[Start of Attachment]

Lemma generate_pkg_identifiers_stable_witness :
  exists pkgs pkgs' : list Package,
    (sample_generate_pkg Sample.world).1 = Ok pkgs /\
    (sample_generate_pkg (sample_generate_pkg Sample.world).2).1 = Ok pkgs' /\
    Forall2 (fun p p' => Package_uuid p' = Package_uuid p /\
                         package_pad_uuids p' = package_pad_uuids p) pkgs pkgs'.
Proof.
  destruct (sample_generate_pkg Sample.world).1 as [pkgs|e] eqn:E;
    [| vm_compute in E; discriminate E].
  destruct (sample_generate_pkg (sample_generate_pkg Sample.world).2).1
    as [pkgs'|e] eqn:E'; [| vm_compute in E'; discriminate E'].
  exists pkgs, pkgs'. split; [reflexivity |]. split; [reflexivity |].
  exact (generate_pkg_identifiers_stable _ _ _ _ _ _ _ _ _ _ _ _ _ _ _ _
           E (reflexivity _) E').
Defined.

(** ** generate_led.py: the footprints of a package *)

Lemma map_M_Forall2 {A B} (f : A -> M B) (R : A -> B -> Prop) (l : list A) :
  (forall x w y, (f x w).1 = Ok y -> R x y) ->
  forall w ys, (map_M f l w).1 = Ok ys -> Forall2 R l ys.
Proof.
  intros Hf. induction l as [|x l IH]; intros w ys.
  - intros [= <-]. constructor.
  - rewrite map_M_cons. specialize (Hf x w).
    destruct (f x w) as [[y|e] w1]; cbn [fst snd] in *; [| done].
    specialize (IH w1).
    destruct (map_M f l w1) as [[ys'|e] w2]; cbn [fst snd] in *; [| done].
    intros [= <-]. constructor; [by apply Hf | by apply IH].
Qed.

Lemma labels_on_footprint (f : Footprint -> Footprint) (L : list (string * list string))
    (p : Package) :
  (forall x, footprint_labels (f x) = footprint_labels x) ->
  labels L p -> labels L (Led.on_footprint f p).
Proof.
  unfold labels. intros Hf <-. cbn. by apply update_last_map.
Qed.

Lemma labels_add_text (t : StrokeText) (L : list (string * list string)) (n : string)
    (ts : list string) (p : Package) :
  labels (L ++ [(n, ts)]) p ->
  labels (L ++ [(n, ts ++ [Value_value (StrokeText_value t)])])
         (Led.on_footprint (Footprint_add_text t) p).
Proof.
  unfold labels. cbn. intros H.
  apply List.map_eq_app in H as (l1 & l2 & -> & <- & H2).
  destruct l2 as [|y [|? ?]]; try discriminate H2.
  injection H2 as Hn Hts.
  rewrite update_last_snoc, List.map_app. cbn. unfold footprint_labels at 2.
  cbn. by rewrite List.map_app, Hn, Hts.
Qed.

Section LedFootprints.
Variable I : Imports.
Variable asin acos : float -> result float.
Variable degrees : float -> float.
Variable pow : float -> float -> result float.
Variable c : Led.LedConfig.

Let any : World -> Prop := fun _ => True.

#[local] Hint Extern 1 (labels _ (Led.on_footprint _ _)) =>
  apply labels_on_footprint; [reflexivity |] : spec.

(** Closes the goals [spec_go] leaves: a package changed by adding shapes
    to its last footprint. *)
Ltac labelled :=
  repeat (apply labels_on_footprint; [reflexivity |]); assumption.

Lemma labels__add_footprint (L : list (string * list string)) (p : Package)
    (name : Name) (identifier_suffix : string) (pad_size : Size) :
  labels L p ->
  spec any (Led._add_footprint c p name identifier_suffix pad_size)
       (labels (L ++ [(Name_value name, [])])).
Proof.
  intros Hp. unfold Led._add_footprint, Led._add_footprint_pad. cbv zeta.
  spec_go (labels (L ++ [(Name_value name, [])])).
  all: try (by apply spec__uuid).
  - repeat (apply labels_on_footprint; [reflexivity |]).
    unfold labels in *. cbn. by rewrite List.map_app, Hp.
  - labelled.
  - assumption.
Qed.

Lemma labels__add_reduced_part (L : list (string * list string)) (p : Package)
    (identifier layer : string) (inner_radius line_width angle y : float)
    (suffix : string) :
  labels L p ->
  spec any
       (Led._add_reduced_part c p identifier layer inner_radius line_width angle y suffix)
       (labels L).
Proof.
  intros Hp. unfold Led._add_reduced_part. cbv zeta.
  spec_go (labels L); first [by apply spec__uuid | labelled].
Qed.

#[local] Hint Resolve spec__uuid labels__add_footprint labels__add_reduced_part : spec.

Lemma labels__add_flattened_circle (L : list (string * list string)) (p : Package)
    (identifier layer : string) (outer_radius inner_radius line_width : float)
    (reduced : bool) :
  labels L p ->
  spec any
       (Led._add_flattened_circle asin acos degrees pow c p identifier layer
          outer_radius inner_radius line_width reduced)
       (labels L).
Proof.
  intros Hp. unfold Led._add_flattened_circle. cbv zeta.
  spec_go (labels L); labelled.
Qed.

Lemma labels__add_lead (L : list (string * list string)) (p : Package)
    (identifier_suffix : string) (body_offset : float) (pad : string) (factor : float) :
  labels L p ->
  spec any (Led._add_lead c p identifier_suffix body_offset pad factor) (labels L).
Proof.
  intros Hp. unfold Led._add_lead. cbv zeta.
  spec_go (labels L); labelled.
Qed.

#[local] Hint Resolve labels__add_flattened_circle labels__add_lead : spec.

[End of Attachment]
[Start of Attachment]

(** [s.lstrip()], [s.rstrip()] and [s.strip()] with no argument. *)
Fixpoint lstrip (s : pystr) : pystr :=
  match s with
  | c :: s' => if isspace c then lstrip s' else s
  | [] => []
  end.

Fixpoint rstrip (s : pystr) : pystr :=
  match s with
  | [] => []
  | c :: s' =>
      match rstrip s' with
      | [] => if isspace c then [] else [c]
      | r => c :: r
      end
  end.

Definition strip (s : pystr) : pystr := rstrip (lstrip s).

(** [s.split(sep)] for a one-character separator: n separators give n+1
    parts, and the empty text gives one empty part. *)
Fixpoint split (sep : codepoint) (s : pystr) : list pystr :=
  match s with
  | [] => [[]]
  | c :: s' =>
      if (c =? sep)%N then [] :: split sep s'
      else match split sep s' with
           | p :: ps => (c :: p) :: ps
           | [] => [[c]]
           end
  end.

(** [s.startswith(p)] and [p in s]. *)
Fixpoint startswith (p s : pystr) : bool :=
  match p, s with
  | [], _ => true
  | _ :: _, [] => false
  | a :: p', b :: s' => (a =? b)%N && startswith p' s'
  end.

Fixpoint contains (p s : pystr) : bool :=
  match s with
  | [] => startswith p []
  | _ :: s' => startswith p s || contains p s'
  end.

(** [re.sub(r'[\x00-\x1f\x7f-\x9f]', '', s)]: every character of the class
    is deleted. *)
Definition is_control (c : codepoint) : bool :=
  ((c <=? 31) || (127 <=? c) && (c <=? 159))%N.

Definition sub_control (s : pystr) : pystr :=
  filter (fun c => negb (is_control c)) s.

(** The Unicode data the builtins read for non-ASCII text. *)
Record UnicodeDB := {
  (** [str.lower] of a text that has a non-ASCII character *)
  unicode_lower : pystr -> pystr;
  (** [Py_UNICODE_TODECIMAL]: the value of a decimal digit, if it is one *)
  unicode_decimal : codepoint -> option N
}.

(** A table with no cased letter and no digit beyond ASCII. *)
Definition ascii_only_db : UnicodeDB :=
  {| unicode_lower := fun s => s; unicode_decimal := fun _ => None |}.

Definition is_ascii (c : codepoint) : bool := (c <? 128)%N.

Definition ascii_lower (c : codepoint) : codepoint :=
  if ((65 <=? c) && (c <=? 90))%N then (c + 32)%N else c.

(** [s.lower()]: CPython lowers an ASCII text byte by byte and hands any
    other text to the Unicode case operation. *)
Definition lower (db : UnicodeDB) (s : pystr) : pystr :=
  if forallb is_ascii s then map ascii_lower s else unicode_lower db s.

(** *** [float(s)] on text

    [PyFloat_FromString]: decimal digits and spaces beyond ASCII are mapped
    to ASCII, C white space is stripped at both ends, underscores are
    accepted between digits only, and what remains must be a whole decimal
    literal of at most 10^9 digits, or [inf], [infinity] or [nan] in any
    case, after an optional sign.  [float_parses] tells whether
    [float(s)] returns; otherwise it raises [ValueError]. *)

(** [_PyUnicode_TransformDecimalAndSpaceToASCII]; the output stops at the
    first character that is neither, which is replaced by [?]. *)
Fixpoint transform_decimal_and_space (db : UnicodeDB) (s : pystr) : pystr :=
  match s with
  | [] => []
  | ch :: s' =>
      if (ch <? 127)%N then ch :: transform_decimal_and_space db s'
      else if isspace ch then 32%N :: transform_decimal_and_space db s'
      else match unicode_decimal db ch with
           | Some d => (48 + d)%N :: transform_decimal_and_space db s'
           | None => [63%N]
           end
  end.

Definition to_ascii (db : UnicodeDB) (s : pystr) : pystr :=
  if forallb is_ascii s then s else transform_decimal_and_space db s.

[End of Attachment]
[Start of Attachment]

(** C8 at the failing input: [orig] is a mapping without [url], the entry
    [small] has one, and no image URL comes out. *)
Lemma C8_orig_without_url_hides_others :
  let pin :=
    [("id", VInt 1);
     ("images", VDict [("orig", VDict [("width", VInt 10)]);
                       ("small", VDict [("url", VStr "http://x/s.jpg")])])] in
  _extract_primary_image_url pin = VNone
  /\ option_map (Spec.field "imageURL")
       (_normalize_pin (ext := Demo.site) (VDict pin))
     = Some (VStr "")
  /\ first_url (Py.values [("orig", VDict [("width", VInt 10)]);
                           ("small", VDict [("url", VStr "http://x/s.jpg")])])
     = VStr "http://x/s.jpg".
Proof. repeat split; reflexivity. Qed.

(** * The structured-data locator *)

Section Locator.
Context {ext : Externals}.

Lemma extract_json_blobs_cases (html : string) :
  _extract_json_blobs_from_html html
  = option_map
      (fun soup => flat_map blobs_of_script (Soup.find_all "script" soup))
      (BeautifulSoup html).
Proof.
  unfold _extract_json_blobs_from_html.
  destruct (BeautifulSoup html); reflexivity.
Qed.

[End of Attachment]

Check the listing above for "layer". Show every line where it turns up.

§ SOLUTION:
    (identifier layer : string) (inner_radius line_width angle y : float)
       (Led._add_reduced_part c p identifier layer inner_radius line_width angle y suffix)
    (identifier layer : string) (outer_radius inner_radius line_width : float)
       (Led._add_flattened_circle asin acos degrees pow c p identifier layer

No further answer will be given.